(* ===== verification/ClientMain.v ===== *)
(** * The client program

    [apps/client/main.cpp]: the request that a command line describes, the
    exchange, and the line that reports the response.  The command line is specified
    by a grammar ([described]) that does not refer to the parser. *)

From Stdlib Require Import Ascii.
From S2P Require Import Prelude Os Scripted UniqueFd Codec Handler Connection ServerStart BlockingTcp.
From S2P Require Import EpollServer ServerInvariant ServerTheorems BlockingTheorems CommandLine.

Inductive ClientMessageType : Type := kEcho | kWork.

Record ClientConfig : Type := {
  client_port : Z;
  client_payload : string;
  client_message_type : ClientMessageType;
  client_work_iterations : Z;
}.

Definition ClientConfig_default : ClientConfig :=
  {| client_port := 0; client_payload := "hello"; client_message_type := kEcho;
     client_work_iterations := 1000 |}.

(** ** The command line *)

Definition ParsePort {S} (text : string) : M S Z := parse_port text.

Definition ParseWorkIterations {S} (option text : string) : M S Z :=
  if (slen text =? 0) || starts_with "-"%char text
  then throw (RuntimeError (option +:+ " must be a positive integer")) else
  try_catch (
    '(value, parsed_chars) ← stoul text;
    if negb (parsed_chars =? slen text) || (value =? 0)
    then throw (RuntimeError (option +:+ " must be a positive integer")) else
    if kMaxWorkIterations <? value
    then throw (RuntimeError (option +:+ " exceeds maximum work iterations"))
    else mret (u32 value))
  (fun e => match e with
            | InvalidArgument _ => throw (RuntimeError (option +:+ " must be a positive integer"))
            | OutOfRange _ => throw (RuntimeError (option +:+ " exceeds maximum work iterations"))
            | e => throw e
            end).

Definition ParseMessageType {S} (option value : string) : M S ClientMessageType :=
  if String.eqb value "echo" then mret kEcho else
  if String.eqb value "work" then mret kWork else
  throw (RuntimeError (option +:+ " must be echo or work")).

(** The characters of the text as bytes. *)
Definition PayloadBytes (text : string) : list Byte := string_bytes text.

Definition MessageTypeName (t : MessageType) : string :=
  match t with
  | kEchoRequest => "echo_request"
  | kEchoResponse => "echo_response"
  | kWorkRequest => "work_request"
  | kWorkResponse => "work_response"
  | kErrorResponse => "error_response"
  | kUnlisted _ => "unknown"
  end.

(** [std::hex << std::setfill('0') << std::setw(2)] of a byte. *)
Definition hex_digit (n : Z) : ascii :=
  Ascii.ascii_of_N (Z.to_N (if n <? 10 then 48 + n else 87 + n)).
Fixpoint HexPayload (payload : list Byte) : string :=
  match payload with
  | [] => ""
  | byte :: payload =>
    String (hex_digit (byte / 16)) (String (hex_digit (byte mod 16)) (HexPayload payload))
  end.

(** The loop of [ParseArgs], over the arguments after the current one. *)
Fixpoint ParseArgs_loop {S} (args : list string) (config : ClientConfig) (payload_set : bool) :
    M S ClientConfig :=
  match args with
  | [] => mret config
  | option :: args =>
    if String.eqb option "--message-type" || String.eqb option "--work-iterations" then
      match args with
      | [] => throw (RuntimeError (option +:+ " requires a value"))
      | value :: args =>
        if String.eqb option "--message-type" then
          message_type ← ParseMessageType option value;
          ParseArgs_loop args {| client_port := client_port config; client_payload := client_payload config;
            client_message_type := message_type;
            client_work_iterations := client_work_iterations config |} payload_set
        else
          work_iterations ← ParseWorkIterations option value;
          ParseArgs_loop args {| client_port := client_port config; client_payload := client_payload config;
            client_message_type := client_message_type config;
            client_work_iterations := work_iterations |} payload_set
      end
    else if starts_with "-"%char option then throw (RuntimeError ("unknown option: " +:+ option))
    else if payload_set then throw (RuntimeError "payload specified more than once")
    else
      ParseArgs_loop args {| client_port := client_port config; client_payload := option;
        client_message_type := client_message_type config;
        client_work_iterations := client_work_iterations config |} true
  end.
...
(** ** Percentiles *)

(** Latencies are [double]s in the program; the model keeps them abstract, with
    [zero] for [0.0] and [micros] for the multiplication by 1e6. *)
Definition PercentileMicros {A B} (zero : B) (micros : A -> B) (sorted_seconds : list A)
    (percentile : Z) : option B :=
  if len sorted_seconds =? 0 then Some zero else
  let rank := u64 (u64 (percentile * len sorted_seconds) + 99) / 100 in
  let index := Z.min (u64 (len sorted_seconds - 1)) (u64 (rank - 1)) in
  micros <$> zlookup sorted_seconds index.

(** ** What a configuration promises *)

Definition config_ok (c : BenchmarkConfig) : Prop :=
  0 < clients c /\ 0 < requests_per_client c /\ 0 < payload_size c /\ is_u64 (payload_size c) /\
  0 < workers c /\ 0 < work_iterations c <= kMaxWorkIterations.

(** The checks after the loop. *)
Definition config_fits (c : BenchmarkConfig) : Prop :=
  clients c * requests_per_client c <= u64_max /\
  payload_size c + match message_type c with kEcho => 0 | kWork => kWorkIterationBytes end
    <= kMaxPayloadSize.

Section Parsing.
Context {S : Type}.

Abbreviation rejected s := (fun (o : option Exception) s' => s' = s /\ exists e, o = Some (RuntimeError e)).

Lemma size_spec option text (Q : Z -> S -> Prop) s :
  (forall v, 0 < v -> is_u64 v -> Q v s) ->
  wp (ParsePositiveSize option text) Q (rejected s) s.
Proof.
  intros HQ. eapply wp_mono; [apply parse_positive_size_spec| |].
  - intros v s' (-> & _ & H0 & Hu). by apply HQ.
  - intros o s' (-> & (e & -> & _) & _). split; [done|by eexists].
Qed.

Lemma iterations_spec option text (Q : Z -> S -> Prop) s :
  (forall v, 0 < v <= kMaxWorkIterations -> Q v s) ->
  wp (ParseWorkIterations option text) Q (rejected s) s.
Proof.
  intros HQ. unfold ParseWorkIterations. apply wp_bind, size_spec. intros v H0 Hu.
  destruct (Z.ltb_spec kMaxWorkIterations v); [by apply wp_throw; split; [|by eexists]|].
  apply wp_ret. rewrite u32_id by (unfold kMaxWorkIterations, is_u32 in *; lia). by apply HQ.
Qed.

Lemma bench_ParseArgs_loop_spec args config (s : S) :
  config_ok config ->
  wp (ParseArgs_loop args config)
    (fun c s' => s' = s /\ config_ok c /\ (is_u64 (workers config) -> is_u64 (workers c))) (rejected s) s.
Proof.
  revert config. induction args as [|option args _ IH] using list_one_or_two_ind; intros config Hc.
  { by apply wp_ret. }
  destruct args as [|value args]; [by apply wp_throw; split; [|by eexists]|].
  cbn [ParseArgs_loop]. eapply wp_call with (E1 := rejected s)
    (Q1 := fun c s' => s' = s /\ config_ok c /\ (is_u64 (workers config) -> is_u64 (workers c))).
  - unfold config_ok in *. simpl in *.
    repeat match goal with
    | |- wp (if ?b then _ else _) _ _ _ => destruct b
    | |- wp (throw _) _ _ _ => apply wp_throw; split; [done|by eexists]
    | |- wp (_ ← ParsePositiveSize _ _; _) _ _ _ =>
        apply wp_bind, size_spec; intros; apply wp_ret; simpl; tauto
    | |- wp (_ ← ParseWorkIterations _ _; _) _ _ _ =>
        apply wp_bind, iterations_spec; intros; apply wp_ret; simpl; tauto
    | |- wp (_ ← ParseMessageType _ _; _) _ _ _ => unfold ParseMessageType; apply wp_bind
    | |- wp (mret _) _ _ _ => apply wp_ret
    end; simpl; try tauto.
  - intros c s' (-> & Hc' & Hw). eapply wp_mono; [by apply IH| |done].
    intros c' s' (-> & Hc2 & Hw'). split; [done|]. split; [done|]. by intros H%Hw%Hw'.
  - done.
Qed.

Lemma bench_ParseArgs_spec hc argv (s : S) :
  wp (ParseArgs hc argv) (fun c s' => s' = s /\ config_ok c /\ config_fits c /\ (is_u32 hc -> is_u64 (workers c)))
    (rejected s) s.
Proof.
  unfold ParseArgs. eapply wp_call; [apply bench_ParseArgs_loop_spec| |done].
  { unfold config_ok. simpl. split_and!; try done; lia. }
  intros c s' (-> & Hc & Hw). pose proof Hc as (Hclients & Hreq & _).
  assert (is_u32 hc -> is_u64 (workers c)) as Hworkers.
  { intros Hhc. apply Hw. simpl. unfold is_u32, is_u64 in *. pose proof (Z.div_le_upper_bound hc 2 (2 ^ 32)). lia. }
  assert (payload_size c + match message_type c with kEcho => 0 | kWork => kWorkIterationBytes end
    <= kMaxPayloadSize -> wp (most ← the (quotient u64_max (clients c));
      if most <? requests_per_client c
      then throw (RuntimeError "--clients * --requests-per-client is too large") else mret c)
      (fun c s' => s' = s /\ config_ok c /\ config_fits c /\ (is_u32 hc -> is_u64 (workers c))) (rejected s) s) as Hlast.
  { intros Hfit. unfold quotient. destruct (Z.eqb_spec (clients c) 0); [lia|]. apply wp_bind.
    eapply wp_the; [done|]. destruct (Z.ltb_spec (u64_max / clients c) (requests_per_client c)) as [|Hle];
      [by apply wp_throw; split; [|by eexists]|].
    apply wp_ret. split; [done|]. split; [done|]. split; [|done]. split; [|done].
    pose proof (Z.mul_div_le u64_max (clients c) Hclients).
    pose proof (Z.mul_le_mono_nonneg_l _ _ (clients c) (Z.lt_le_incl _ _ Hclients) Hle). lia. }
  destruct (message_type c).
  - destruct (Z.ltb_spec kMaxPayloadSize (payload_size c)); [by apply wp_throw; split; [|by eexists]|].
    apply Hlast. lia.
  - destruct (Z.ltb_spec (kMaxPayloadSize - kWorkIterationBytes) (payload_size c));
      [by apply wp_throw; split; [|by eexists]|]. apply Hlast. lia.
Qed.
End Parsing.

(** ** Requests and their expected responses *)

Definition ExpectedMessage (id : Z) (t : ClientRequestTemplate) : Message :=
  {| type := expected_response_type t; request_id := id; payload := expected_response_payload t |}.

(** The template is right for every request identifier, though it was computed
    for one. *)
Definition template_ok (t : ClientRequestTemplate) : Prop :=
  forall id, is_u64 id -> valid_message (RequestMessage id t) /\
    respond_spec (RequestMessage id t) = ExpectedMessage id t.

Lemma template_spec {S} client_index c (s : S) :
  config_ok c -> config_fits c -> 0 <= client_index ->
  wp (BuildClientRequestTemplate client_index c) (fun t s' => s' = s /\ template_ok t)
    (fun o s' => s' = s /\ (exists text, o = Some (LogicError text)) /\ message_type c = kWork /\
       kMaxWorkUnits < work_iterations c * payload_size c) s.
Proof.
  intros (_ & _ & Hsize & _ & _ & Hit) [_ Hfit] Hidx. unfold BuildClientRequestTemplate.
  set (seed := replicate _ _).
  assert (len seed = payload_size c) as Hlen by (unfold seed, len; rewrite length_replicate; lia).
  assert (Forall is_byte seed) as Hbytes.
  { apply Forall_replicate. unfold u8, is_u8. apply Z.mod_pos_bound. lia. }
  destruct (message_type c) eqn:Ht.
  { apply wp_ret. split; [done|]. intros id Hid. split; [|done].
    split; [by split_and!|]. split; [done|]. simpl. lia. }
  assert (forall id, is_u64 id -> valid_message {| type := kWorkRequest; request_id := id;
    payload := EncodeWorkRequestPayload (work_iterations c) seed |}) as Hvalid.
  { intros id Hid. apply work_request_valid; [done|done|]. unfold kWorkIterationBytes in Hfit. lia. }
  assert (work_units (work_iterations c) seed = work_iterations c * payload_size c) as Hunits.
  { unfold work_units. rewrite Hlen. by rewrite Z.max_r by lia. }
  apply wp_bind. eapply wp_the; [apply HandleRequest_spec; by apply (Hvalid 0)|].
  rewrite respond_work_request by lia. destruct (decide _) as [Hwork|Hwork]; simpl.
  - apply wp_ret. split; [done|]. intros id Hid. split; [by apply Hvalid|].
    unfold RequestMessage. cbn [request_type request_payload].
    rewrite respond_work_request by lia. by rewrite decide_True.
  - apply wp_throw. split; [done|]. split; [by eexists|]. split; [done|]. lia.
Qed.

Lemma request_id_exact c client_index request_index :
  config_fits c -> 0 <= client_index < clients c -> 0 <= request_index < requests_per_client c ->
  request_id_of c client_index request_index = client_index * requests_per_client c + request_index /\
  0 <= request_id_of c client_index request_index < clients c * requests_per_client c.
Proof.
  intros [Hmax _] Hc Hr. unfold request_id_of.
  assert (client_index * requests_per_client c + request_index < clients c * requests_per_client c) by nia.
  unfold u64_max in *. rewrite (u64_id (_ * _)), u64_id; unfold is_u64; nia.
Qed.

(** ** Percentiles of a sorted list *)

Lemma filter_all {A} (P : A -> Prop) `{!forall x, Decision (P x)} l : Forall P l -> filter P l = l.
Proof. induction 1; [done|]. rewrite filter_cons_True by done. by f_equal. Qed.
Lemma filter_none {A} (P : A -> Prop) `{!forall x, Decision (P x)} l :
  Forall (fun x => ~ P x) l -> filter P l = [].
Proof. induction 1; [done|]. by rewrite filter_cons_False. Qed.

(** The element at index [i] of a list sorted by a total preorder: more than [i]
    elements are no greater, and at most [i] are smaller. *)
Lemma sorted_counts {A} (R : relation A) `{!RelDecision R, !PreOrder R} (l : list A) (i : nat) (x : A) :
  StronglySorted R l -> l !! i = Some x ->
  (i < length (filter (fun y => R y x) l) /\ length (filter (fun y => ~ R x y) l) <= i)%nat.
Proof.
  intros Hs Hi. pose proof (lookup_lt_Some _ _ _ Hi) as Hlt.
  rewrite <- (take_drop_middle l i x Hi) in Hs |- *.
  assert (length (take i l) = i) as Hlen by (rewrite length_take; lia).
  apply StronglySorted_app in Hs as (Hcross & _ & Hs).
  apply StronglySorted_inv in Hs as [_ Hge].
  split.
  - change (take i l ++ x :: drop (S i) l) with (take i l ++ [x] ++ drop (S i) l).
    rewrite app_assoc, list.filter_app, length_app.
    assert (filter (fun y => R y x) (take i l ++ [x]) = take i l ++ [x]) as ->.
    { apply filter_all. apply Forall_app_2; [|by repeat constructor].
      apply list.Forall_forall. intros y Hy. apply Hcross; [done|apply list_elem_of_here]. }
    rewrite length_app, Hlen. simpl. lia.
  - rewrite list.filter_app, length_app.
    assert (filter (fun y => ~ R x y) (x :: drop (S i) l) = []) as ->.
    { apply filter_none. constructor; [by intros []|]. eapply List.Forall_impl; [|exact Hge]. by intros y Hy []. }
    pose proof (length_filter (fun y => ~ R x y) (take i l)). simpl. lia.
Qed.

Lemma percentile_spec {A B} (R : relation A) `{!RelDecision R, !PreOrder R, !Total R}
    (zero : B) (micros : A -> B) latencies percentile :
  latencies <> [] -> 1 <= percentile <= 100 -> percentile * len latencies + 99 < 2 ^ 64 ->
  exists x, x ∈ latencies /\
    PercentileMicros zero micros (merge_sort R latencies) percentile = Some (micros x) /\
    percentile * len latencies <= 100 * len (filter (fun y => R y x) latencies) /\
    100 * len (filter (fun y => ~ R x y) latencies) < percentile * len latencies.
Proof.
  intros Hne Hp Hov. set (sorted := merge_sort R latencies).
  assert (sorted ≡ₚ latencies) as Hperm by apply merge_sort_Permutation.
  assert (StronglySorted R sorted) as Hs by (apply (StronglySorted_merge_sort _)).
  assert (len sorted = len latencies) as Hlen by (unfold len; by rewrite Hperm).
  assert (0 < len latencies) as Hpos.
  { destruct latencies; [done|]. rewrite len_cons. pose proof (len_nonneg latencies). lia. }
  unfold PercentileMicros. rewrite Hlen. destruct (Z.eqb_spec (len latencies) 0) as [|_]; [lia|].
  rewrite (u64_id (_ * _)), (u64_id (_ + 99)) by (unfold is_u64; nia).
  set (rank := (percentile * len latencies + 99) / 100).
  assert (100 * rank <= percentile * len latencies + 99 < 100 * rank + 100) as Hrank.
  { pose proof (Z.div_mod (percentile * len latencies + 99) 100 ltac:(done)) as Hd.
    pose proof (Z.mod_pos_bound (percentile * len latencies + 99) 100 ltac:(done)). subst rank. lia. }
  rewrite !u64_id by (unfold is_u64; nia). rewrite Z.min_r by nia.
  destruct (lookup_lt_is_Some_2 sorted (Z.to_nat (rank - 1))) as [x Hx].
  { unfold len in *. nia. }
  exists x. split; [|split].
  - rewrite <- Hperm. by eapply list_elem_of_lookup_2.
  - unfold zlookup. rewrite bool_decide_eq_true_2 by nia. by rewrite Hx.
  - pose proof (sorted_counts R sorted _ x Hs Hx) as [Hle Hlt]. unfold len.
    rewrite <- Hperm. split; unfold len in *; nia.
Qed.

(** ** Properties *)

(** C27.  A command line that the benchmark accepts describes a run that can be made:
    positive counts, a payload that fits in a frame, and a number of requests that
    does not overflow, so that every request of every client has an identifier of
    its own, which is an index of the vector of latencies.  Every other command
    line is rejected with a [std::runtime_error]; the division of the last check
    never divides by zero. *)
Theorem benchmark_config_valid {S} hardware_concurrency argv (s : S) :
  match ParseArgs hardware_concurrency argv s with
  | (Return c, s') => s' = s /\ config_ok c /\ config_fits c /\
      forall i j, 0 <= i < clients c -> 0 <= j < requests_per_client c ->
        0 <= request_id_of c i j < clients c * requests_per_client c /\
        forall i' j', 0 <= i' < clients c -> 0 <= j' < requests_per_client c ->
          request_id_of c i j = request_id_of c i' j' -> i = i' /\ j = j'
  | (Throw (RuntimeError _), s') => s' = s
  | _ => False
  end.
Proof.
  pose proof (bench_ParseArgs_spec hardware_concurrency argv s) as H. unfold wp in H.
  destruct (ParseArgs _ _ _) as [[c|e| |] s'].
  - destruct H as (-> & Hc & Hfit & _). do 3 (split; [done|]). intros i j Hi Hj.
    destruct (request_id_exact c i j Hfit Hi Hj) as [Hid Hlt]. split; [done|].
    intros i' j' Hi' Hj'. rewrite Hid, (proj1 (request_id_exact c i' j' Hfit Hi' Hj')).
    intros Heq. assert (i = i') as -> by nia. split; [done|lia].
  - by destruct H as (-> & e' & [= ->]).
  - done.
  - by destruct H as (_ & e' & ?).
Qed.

EXERCISE AIM:
Search term "From": return each line of the data that contains it.

SOLUTION TO THE EXERCISE:
From Stdlib Require Import Ascii.
From S2P Require Import Prelude Os Scripted UniqueFd Codec Handler Connection ServerStart BlockingTcp.
From S2P Require Import EpollServer ServerInvariant ServerTheorems BlockingTheorems CommandLine.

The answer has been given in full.